Let’s stop with emotional reactions to this trajedy and the twisted need in this society to feel can regulate and prevent against madness and chaos. It’s a delusion. Consider this society is already so easily manipulated by paranoia and fear mongering…we wouldn’t have gotten roped into Iraq as one example if not for the color coded alert system used to manipulate our fears. Fear is used in this society already to herd us like sheep. Despite crime on steady decline for decade we still are told to be afraid of outside world, everyone out there is trying to get us. Fear the blacks that look like thugs, fear the Russians, now fear Saddam, now fear the Iranians and on and on it goes and we lock our doors and don’t even know our neighbors anymore, and all strangers are suspect. It’s a huge problem in our society nobody really accepts…but it is deeply engrained in this society.

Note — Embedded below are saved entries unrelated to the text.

(** * New Relic NerdGraph export: a shallow embedding of [script.py]

    The script fetches alert policies, NRQL conditions, workflows, channels
    and destinations from a GraphQL endpoint, joins them in memory and
    writes the joined tables as CSV files.  This development embeds the
    script's functions and proves the properties its specification states
    about the joins, the pagination loops, the API client and the tabular
    writer. *)

From Stdlib Require Import ZArith Ascii DecimalString.
From stdpp Require Import base option list gmap strings.

Set Warnings "-register-all".
Local Open Scope Z_scope.

(** ** Python values *)

(** The JSON scalars and lists that travel through the script.  A float is
    carried by its [repr] text: the only operation the script applies to one
    is [str()]. *)
Inductive pyval : Type :=
| PNone
| PBool (b : bool)
| PInt (n : Z)
| PFloat (repr : string)
| PStr (s : string)
| PList (l : list pyval).

(** Characters the CSV dialect and the text layer distinguish. *)
Definition LF : ascii := "010"%char.
Definition CR : ascii := "013"%char.
Definition DQUOTE : ascii := "034"%char.
Definition COMMA : ascii := ","%char.

Definition CRLF : string := String CR (String LF "").

(** [sep.join(l)] *)
Fixpoint py_join (sep : string) (l : list string) : string :=
  match l with
  | [] => ""
  | [s] => s
  | s :: l' => s +:+ sep +:+ py_join sep l'
  end.

(** [s.startswith(prefix)] *)
Fixpoint startswith (prefix s : string) : bool :=
  match prefix, s with
  | "", _ => true
  | String a p', String b s' => bool_decide (a = b) && startswith p' s'
  | String _ _, "" => false
  end.

(** [s.split(sep)] for a non-empty [sep]: the text is scanned left to right,
    every occurrence of [sep] that starts outside a previous occurrence cuts
    a piece, and the remainder is the last piece.  [skip] counts the
    characters of a separator still to be passed over; [cur] holds the
    current piece reversed. *)
Fixpoint split_go (sep : string) (skip : nat) (cur : string) (s : string)
  : list string :=
  match s with
  | "" => [String.rev cur]
  | String c s' =>
      match skip with
      | S k => split_go sep k cur s'
      | O =>
          if startswith sep s
          then String.rev cur :: split_go sep (Nat.pred (String.length sep)) "" s'
          else split_go sep O (String c cur) s'
      end
  end.

Definition py_split (sep s : string) : list string := split_go sep O "" s.

(** ** Exceptions and results *)

Inductive exn : Type :=
| RequestException            (* the transport failed: no response at all *)
| HTTPError (status : Z)      (* [raise_for_status] on a 4xx or 5xx *)
| JSONDecodeError             (* [response.json()] on a body that is not JSON *)
| KeyError (key : string)
| TypeError
| AttributeError
| IndexError
| ValueError
| FileNotFoundError (filename : string)
| csv_Error.

(** Outcome of running a piece of the script.  [Timeout] is not a Python
    outcome: it says that a [while True] loop was still running when the
    fuel given to the model ran out. *)
Inductive result (A : Type) : Type :=
| Ok (a : A)
| Raise (e : exn)
| Timeout.
Arguments Ok {A} a.
Arguments Raise {A} e.
Arguments Timeout {A}.

Global Instance result_ret : MRet result := @Ok.
Global Instance result_bind : MBind result := λ A B f r,
  match r with
  | Ok a => f a
  | Raise e => Raise e
  | Timeout => Timeout
  end.
Global Instance result_fmap : FMap result := λ A B f r,
  match r with
  | Ok a => Ok (f a)
  | Raise e => Raise e
  | Timeout => Timeout
  end.

(** A [for] loop whose body may raise: the accumulator is threaded through
    the iterations and the first exception ends the loop. *)
Fixpoint for_each {A X : Type} (body : A → X → result A) (acc : A) (l : list X)
  : result A :=
  match l with
  | [] => Ok acc
  | x :: l' => acc' ← body acc x; for_each body acc' l'
  end.

(** ** Dictionaries *)

(** A dict whose key order matters (it becomes the CSV header) is a list of
    key/value pairs in insertion order. *)
Abbreviation dict V := (list (string * V)).

Fixpoint dict_get {V : Type} (k : string) (d : dict V) : option V :=
  match d with
  | [] => None
  | (k', v) :: d' => if decide (k' = k) then Some v else dict_get k d'
  end.

Definition dict_keys {V : Type} (d : dict V) : list string := d.*1.

(** [d[k]] *)
Definition getitem {V : Type} (k : string) (d : dict V) : result V :=
  match dict_get k d with
  | Some v => Ok v
  | None => Raise (KeyError k)
  end.

(** [d[k] = v]: an existing key keeps its position. *)
Fixpoint dict_set {V : Type} (k : string) (v : V) (d : dict V) : dict V :=
  match d with
  | [] => [(k, v)]
  | (k', v') :: d' =>
      if decide (k' = k) then (k, v) :: d' else (k', v') :: dict_set k v d'
  end.

(** ** Entities returned by the API

    The field selections of the GraphQL documents fix the shape of every
    entity.  Identifiers ([ID] in the schema) and the strings the script
    compares or joins are [string]s; fields the script only copies into a row
    are arbitrary values. *)

Module Policy.
Record t := { id : string; name : pyval; incidentPreference : pyval }.
End Policy.
Lemma kept_lookup oldTagsMap newTagsMap m k :
  kept oldTagsMap newTagsMap m !! k
  = if reserved AwsTagKeyPrefix k then m !! k
    else if decide (tftags.New oldTagsMap !! k = tftags.New newTagsMap !! k)
         then m !! k
         else tftags.New newTagsMap !! k.
Proof.
  set (old := tftags.New oldTagsMap). set (new := tftags.New newTagsMap).
  rewrite lookup_union, lookup_difference.
  destruct (tftags.IgnoreAws AwsTagKeyPrefix (tftags.Updated old new) !! k)
    as [v|] eqn:Hu;
    destruct (tftags.IgnoreAws AwsTagKeyPrefix (tftags.Removed old new) !! k)
    as [w|] eqn:Hr.
  - apply IgnoreAws_lookup_Some in Hu as [[Hn _]%Updated_lookup_Some _].
    apply IgnoreAws_lookup_Some in Hr as [[_ Hn']%Removed_lookup_Some _].
    congruence.
  - apply IgnoreAws_lookup_Some in Hu as [[Hn Ho]%Updated_lookup_Some ->].
    rewrite decide_False by congruence. simpl.
    rewrite Hn. by destruct (m !! k).
  - apply IgnoreAws_lookup_Some in Hr as [[Ho Hn]%Removed_lookup_Some ->].
    rewrite decide_False by congruence. simpl. by rewrite Hn.
  - rewrite (left_id_L None (∪)).
    destruct (reserved AwsTagKeyPrefix k) eqn:Hres; [done|].
    destruct (decide (old !! k = new !! k)) as [Heq|Hne]; [done|].
    exfalso. destruct (new !! k) as [v|] eqn:Hn.
    + assert (tftags.IgnoreAws AwsTagKeyPrefix (tftags.Updated old new) !! k
              = Some v) as Hin; [|congruence].
      apply IgnoreAws_lookup_Some. split; [|done].
      apply Updated_lookup_Some. split; [done|congruence].
    + destruct (old !! k) as [w|] eqn:Ho; [|done].
      assert (tftags.IgnoreAws AwsTagKeyPrefix (tftags.Removed old new) !! k
              = Some w) as Hin; [|congruence].
      apply IgnoreAws_lookup_Some. split; [|done].
      by apply Removed_lookup_Some.
Qed.
(** The object pushed for an item that passes the guard. *)
Definition hit_of (hitItem : JsValue) : RawZillizHit :=
  {| id := match get_property hitItem "id" with
           | JsString s => JsNumber (parseInt s)
           | other => other
           end;
     content := get_property hitItem "content";
     filePath := get_property hitItem "filePath";
     sessionId := get_property hitItem "sessionId";
     score := get_property hitItem "score";
     lineNumber := get_property hitItem "lineNumber" |}.

(** Body of the [forEach] callback: push, or warn and skip. *)
Definition push_hit (acc : list RawZillizHit) (item : JsValue)
  : list RawZillizHit :=
  if hit_guard item then acc ++ [hit_of item] else acc.

Definition searchVectors (vector : list number) (sessionId : string)
    (limit : option Z) : Completion (list RawZillizHit) :=
  let limit := default 10%Z limit in
  match client_search
          {| collection_name := defaultCollectionName;
             vectors := [vector];
             limit := limit;
             output_fields :=
               ["content"; "filePath"; "sessionId"; "lineNumber"; "score"; "id"];
             filter := session_filter sessionId;
             metric_type := Some "COSINE" |} with
  | Normal searchResult =>
      match results searchResult with
      | Some (first :: _) =>
          match first with
          | JsArray items => Normal (fold_left push_hit items [])
          | _ => Normal []
          end
      | _ => Normal []
      end
  | Throw error =>
      Throw (JsError ("Failed to search vectors: " +:+ error_text error))
  end.
End WithStore.
End ZillizClient.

Keeping that in mind do we then want to instill in all our children that they must live in constant fear for their very lives and have that engrained in their impressionable minds by having armed police patroling the hallways. Is that really going to make things safer, or is it just going to make us all even nuttier? Isn’t that causing ALL children harm for our false allusion we can protect them all? But nobody is really thinking about all the children, they’re just thinking about something to offer them the veil of allusion of evasive security that doesn’t exist, to think that they can prevent madness, reality and chaos from happening.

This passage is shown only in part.